Tryella stalkeri

Scientific classification
- Kingdom: Animalia
- Phylum: Arthropoda
- Clade: Pancrustacea
- Class: Insecta
- Order: Hemiptera
- Suborder: Auchenorrhyncha
- Family: Cicadidae
- Genus: Tryella
- Species: T. stalkeri
- Binomial name: Tryella stalkeri (Distant, 1907)
- Synonyms: Abricta stalkeri Distant, 1907;

= Tryella stalkeri =

- Genus: Tryella
- Species: stalkeri
- Authority: (Distant, 1907)
- Synonyms: Abricta stalkeri

Species of cicada

Tryella stalkeri is a species of cicadas, also known as the honey bullet, in the true cicada family, Cicadettinae subfamily and Lamotialnini tribe.
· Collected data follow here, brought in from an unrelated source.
(** Construct commands one after the other into the arrays [cmd_pyld] and
    [desc] of [bound] elements, which hold [l] already; the third component of
    a command is the status when its construction fails.  A command that does
    not fit would be written out of bounds. *)
Fixpoint build_cmds (bound : nat) (cmds : list (ipahal_imm_cmd_name * imm_params * Z))
    (l : list ipahal_imm_cmd_pyld) s : option (Z * list ipahal_imm_cmd_pyld * kst K) :=
  match cmds with
  | [] => Some (0, l, s)
  | (name, params, err) :: cmds' =>
      if (bound <=? length l)%nat then None else
      '(p, k) ← ipahal_construct_imm_cmd (ipa_hw_type) name params (world s);
      let s := s <| world := k |> in
      match p with
      | None => Some (err, l, s)
      | Some p => build_cmds bound cmds' (l ++ [p]) s
      end
  end.

(** The label [destroy_imm_cmd]. *)
Definition destroy_imm_cmd (l : list ipahal_imm_cmd_pyld) s : kst K :=
  s <| world := fold_left (fun k _ => k_kfree k) l (world s) |>.

Definition ipa3_send_cmd s (l : list ipahal_imm_cmd_pyld) : Z * kst K :=
  let '(r, t, k) := k_send_cmd l (tables s) (world s) in
  (r, s <| tables := t |> <| world := k |>).

Definition ipa3_nat_create_modify_pdn_cmd s (zero_mem : bool)
    : option (Z * imm_params * kst K) :=
  '(_, pdn_entry_size) ← ipahal_nat_entry_size (ipa_hw_type) IPAHAL_NAT_IPV4_PDN;
  max_pdn ← ipa3_get_max_pdn;
  let mem_size := pdn_entry_size * max_pdn in
  let pdn := nm_pdn_mem (nm s) in
  if mb_base pdn =? NULL then
    Some (- EFAULT, params_dma_shared_mem
            (mk_dma_shared_mem 0 0 0 false false false IPAHAL_HPS_CLEAR), s)
  else
    let s :=
      if zero_mem
      then with_nm s (nm s <| nm_pdn_mem :=
             pdn <| mb_entries := map (fun _ => 0) (mb_entries pdn) |> |>)
      else s in
    Some (0, params_dma_shared_mem
               (mk_dma_shared_mem (mb_phys_base pdn) mem_size
                  (u32 (smem_restricted_bytes + pdn_config_ofst))
                  false false false IPAHAL_HPS_CLEAR), s).

(** The copy of the PDN table, from IPA 4.0 on. *)
Definition build_pdn_cmd (bound : nat) (zero_pdn_table : bool) (l : list ipahal_imm_cmd_pyld) s
    : option (Z * list ipahal_imm_cmd_pyld * kst K) :=
  if ipa_hw_type <? IPA_HW_v4_0 then Some (0, l, s) else
  if (bound <=? length l)%nat then Some (- ENOBUFS, l, s) else
  '(r, params, s) ← ipa3_nat_create_modify_pdn_cmd s zero_pdn_table;
  if negb (r =? 0) then Some (r, l, s) else
  build_cmds bound [(IPA_IMM_CMD_DMA_SHARED_MEM, params, - ENOMEM)] l s.

Definition ipa3_nat_send_init_cmd s (cmd : ipahal_imm_cmd_ip_v4_nat_init)
    (zero_pdn_table : bool) : option (Z * kst K) :=
  let bound := IPA_NAT_MAX_NUM_OF_INIT_CMD_DESC in
  '(r, l, s) ← build_cmds bound (coal_close_cmd ++
    [nop_cmd; (IPA_IMM_CMD_IP_V4_NAT_INIT, params_nat_init cmd, - EPERM)]) [] s;
  if negb (r =? 0) then Some (r, destroy_imm_cmd l s) else
  '(r, l, s) ← build_pdn_cmd bound zero_pdn_table l s;
  if negb (r =? 0) then Some (r, destroy_imm_cmd l s) else
  let '(r, s) := ipa3_send_cmd s l in
  Some (r, destroy_imm_cmd l s).

Definition ipa3_ipv6ct_send_init_cmd s (cmd : ipahal_imm_cmd_nat_ipv6ct_init_common)
    : option (Z * kst K) :=
  let bound := IPA_IPV6CT_MAX_NUM_OF_INIT_CMD_DESC in
  '(r, l, s) ← build_cmds bound (coal_close_cmd ++ [nop_cmd]) [] s;
  if negb (r =? 0) then Some (r, destroy_imm_cmd l s) else
  if (bound <=? length l)%nat then Some (- ENOBUFS, destroy_imm_cmd l s) else
  '(r, l, s) ← build_cmds bound [(IPA_IMM_CMD_IP_V6_CT_INIT, params_ct_init cmd, - EPERM)] l s;
  if negb (r =? 0) then Some (r, destroy_imm_cmd l s) else
  let '(r, s) := ipa3_send_cmd s l in
  Some (r, destroy_imm_cmd l s).

(** ** The handlers of the ioctls *)

(** The four tables of a NAT initialisation, with the sizes checked. *)
Definition check_nat_tables s (nmi : Z) (init : ipa_ioc_v4_nat_init) : option Z :=
  let check offset entries ty :=
    ipa3_nat_ipv6ct_check_table_params s DEV_NAT nmi offset entries ty in
  r ← check (v4_ipv4_rules_offset init) (v4_table_entries init + 1) IPAHAL_NAT_IPV4;
  if negb (r =? 0) then Some r else
  r ← check (v4_expn_rules_offset init) (v4_expn_table_entries init) IPAHAL_NAT_IPV4;
  if negb (r =? 0) then Some r else
  r ← check (v4_index_offset init) (v4_table_entries init + 1) IPAHAL_NAT_IPV4_INDEX;
  if negb (r =? 0) then Some r else
  check (v4_index_expn_offset init) (v4_expn_table_entries init) IPAHAL_NAT_IPV4_INDEX.

Definition store_pdn s (i : Z) (fields : ipahal_nat_pdn_entry) : option (Z * kst K) :=
  '(r, e) ← ipahal_nat_construct_entry (ipa_hw_type) IPAHAL_NAT_IPV4_PDN fields;
  let pdn := nm_pdn_mem (nm s) in
  l ← storeZ (mb_entries pdn) i e;
  Some (r, with_nm s (nm s <| nm_pdn_mem := pdn <| mb_entries := l |> |>)).

(** [init] after [ipa3_nat_init_cmd] has forced DDR on a client that never
    asked for SRAM. *)
Definition nat_init_request s (init : ipa_ioc_v4_nat_init) : ipa_ioc_v4_nat_init :=
  if sram_compatible (ctx s) then init else
  mk_v4_init (v4_tbl_index init) (v4_ipv4_rules_offset init) (v4_expn_rules_offset init)
    (v4_index_offset init) (v4_index_expn_offset init) (v4_table_entries init)
    (v4_expn_table_entries init) (v4_ip_addr init) 0 false.

Definition ipa3_nat_init_cmd s (init : ipa_ioc_v4_nat_init) : option (Z * kst K) :=
  let init := nat_init_request s init in
  let nmi := v4_mem_type init in
  if negb (IPA_VALID_TBL_INDEX (v4_tbl_index init)) then Some (- EPERM, s) else
  if (v4_table_entries init =? 0) || (v4_table_entries init =? U16_MAX)
  then Some (- EPERM, s) else
  if negb (IPA_VALID_NAT_MEM_IN nmi) then Some (- EPERM, s) else
  m ← (nm_mem_loc (nm s)).[nmi];
  if negb (ml_is_mapped m) then Some (- EPERM, s) else
  result ← check_nat_tables s nmi init;
  if negb (result =? 0) then Some (result, s) else
  let cmd :=
    if nmi =? IPA_NAT_MEM_IN_DDR
    then ipa3_nat_create_init_cmd init false (ml_dma_handle m)
    else ipa3_nat_create_init_cmd init true nat_tbl_ofst in
  '(result, s) ←
    (if (IPA_HW_v4_0 <=? ipa_hw_type) && negb (mb_base (nm_pdn_mem (nm s)) =? NULL)
        && negb (v4_focus_change init)
     then store_pdn s 0 (mk_pdn_fields (v4_ip_addr init) 0 0) else Some (0, s));
  if negb (result =? 0) then Some (result, s) else
  '(result, s) ← ipa3_nat_send_init_cmd s cmd false;
  if negb (result =? 0) then Some (result, s) else
  '(result, s) ← ipa3_nat_ipv6ct_init_device_structure s DEV_NAT nmi
    (v4_ipv4_rules_offset init) (v4_expn_rules_offset init) (v4_table_entries init)
    (v4_expn_table_entries init) (v4_index_offset init) (v4_index_expn_offset init)
    (v4_focus_change init);
  if negb (result =? 0) then Some (result, s) else
  let s := with_nm s (nm s <| nm_public_ip_addr := v4_ip_addr init |>) in
  Some (0, with_device s DEV_NAT (device s DEV_NAT <| cm_is_hw_init := true |>)).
The species is endemic to Australia. It was described in 1907 by English entomologist William Lucas Distant.

==Description==
The length of the forewing is 20–27 mm.

==Distribution and habitat==
The species occurs in the Pilbara region of north-west Western Australia. The associated habitat is eucalypt woodland, especially along watercourses.

==Behaviour==
The cicadas are xylem feeders. Adult males may be heard from December to March, clinging to the upper branches of eucalypts, emitting strong hissing calls.